Le tribunal a notamment pris connaissance de certains faits relatifs à la pandémie de la COVID-19. Ces faits comprennent les conséquences potentiellement graves et mortelles de la COVID-19, la facilité avec laquelle le virus se transmet, le fait qu’il n’existe aucune immunité connue du fait de contracter la COVID-19 et aucune preuve vérifiable d’une immunité naturelle contre le virus, et le fait que les vaccins fonctionnent et sont efficaces pour réduire la gravité des symptômes et les conséquences néfastes.

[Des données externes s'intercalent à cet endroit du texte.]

(** X11. [add_note] does not look at the stored ids.  With an id that no
    stored note has, distinct ids stay distinct.  With an id that a stored
    note has, both notes are stored, and [mark_done] on that id marks the older
    one and leaves the new one pending. *)
Theorem add_note_ids (fr : Fresh) (text : string) (tags : list string) (p : Z)
    (w : World) :
  typed_store w ->
  let notes := (load_notes w).1 in
  let r := add_note fr text tags p w in
  round_trips (notes ++ [r.1])%list ->
  (load_notes r.2).1 = (notes ++ [r.1])%list /\
  (NoDup (map id notes) -> short_uuid fr ∉ map id notes ->
     NoDup (map id (load_notes r.2).1)) /\
  (short_uuid fr ∈ map id notes ->
     let r' := mark_done (short_uuid fr) r.2 in
     r'.1 = true /\
     files r'.2 !! NOTES_FILE =
       Some (dump_notes ((mark_loop (short_uuid fr) notes).1 ++ [r.1])%list) /\
     done r.1 = false).
Proof.
  intros _ notes r. subst r. rewrite add_note_eq. cbv zeta. fold notes.
  cbn [fst snd]. set (note := mkNote _ _ _ _ _ _). intros Hrt.
  rewrite load_after_save by done. cbn [fst].
  split; [done|]. split.
  - intros Hnd Hfresh. rewrite fmap_app. apply NoDup_app. split; [done|].
    split; [|apply NoDup_singleton].
    intros x Hx ->%list_elem_of_singleton. done.
  - intros (m & Hm & Hin)%list_elem_of_fmap. cbv zeta.
    rewrite mark_done_eq. cbv zeta. rewrite load_after_save by done. cbn [fst snd].
    destruct (first_with_id (short_uuid fr) notes) as (l1 & n & l2 & Hnotes & Hn & Hl1);
      [by exists m|].
    rewrite Hnotes, <- app_assoc, <- app_comm_cons.
    rewrite !mark_loop_first by done. cbn [fst snd].
    rewrite <- app_assoc, <- app_comm_cons.
    split; [done|]. split; [apply save_notes_lookup|done].
Qed.

End Mutators2.

(** ** Seeding *)

Lemma samples_stripped s : s ∈ samples -> strip s = s.
Proof.
  unfold samples. intros Hs. set_unfold.
  repeat (destruct Hs as [->|Hs]; [by vm_compute|]). done.
Qed.

Lemma filter_length_le {A} (f : A -> bool) l : (length (List.filter f l) <= length l)%nat.
Proof. induction l as [|x l IH]; [done|]. cbn. destruct (f x); cbn; lia. Qed.

Section Seeding.
Context `{ReLib} `{JsonLib} `{HomeDir}.

Lemma seed_loop_eq draws i k w :
  seed_loop draws i (S k) w =
  let r1 := add_note (draw_fresh (draws i)) (nth (draw_choice (draws i)) samples "")
                     (draw_sample (draws i)) (draw_priority (draws i)) w in
  let r2 := seed_loop draws (S i) k r1.2 in
  (r1.1 :: r2.1, r2.2).
Proof.
  cbn [seed_loop]. unfold mbind, io_mbind, io_bind, mret, io_mret, io_ret.
  destruct (add_note _ _ _ _ w) as [note w1]. cbn [fst snd].
  by destruct (seed_loop draws (S i) k w1).
Qed.

Lemma seed_loop_appends draws k : forall i w,
  let r := seed_loop draws i k w in
  (forall j, (1 <= j <= length r.1)%nat ->
     round_trips ((load_notes w).1 ++ take j r.1)%list) ->
  length r.1 = k /\ (load_notes r.2).1 = ((load_notes w).1 ++ r.1)%list.
Proof.
  induction k as [|k IH]; intros i w; cbv zeta.
  - intros _. cbn. by rewrite app_nil_r.
  - rewrite seed_loop_eq. cbv zeta. cbn [fst snd length].
    set (r1 := add_note _ _ _ _ w). intros Hrt.
    assert ((load_notes r1.2).1 = ((load_notes w).1 ++ [r1.1])%list) as Hl1.
    { specialize (Hrt 1%nat ltac:(lia)). cbn [take] in Hrt. rewrite take_0 in Hrt.
      revert Hrt. subst r1. rewrite add_note_eq. cbv zeta. cbn [fst snd].
      intros Hrt. by rewrite load_after_save. }
    destruct (IH (S i) r1.2) as [Hlen Hload].
    { intros j Hj. rewrite Hl1, <- app_assoc. apply (Hrt (S j)). lia. }
    split; [by rewrite Hlen|]. by rewrite Hload, Hl1, <- app_assoc.
Qed.

Lemma seed_loop_seeded draws k : forall i w,
  (forall j, (i <= j < i + k)%nat -> valid_draw (draws j)) ->
  Forall seeded (seed_loop draws i k w).1.
Proof.
  induction k as [|k IH]; intros i w Hvalid; [constructor|].
  rewrite seed_loop_eq. cbv zeta. cbn [fst]. constructor.
  - destruct (Hvalid i ltac:(lia)) as (Hc & _ & Hlen & _ & Hp).
    rewrite add_note_eq. cbv zeta. cbn [fst]. unfold seeded, tags_or_empty.
    cbn [text priority done tags from_option Datatypes.id].
    assert (nth (draw_choice (draws i)) samples "" ∈ samples) as Hin
      by (by apply list_elem_of_In, nth_In).
    rewrite (samples_stripped _ Hin). split; [done|]. split; [done|]. split; [done|].
    rewrite length_map.
    etrans; [apply filter_length_le|done].
  - apply IH. intros j Hj. apply Hvalid. lia.
Qed.

(** X12. [seed_random_notes] adds one note per round and returns them: for
    [n <= 0] nothing happens; otherwise the store then loads as the notes it
    held followed by the [n] new ones in the order they were made; each new
    note is pending, has one of the sample texts as it stands, a priority from
    0 to 3 and at most two tags. *)
Theorem seed_random_notes_spec (draws : nat -> Draw) (n : Z) (w : World) :
  typed_store w ->
  let notes := (load_notes w).1 in
  let r := seed_random_notes draws n w in
  (forall i, (i < Z.to_nat n)%nat -> valid_draw (draws i)) ->
  (forall j, (1 <= j <= length r.1)%nat -> round_trips (notes ++ take j r.1)%list) ->
  length r.1 = Z.to_nat n /\
  (load_notes r.2).1 = (notes ++ r.1)%list /\
  Forall seeded r.1 /\
  (n <= 0 -> r = ([], w)).
Proof.
  intros _ notes r Hvalid Hrt. subst r notes. unfold seed_random_notes in *.
  destruct (seed_loop_appends draws (Z.to_nat n) 0 w Hrt) as [Hlen Hload].
  split; [done|]. split; [done|]. split.
  - apply seed_loop_seeded. intros j Hj. apply Hvalid. lia.
  - intros Hn. by replace (Z.to_nat n) with 0%nat by lia.
Qed.

End Seeding.

(** ** Trimming *)

Lemma string_app_cons x a b : String x a ++ b = String x (a ++ b).
Proof. reflexivity. Qed.

Lemma string_app_assoc a b c : (a ++ b) ++ c = a ++ (b ++ c).
Proof.
  induction a as [|x a IH]; [done|]. by rewrite !string_app_cons, IH.
Qed.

La volonté du tribunal de prendre connaissance de ces faits vient clairement porter un coup à d’autres poursuites déposées par d’anciens employés qui s’appuient sur la remise en question de la science du virus et des vaccins dans le cadre de leur attaque de la politique de vaccination obligatoire d’un employeur.
[1] À titre d’exemple, voir Benke v. Loblaw Companies Limited, 2022 ABKB 461 et Lewis, v. Alberta Health Services, 2022 ABKB 479, la Cour du Banc du Roi de l’Alberta a confirmé diverses exigences en matière de port du masque et de vaccination.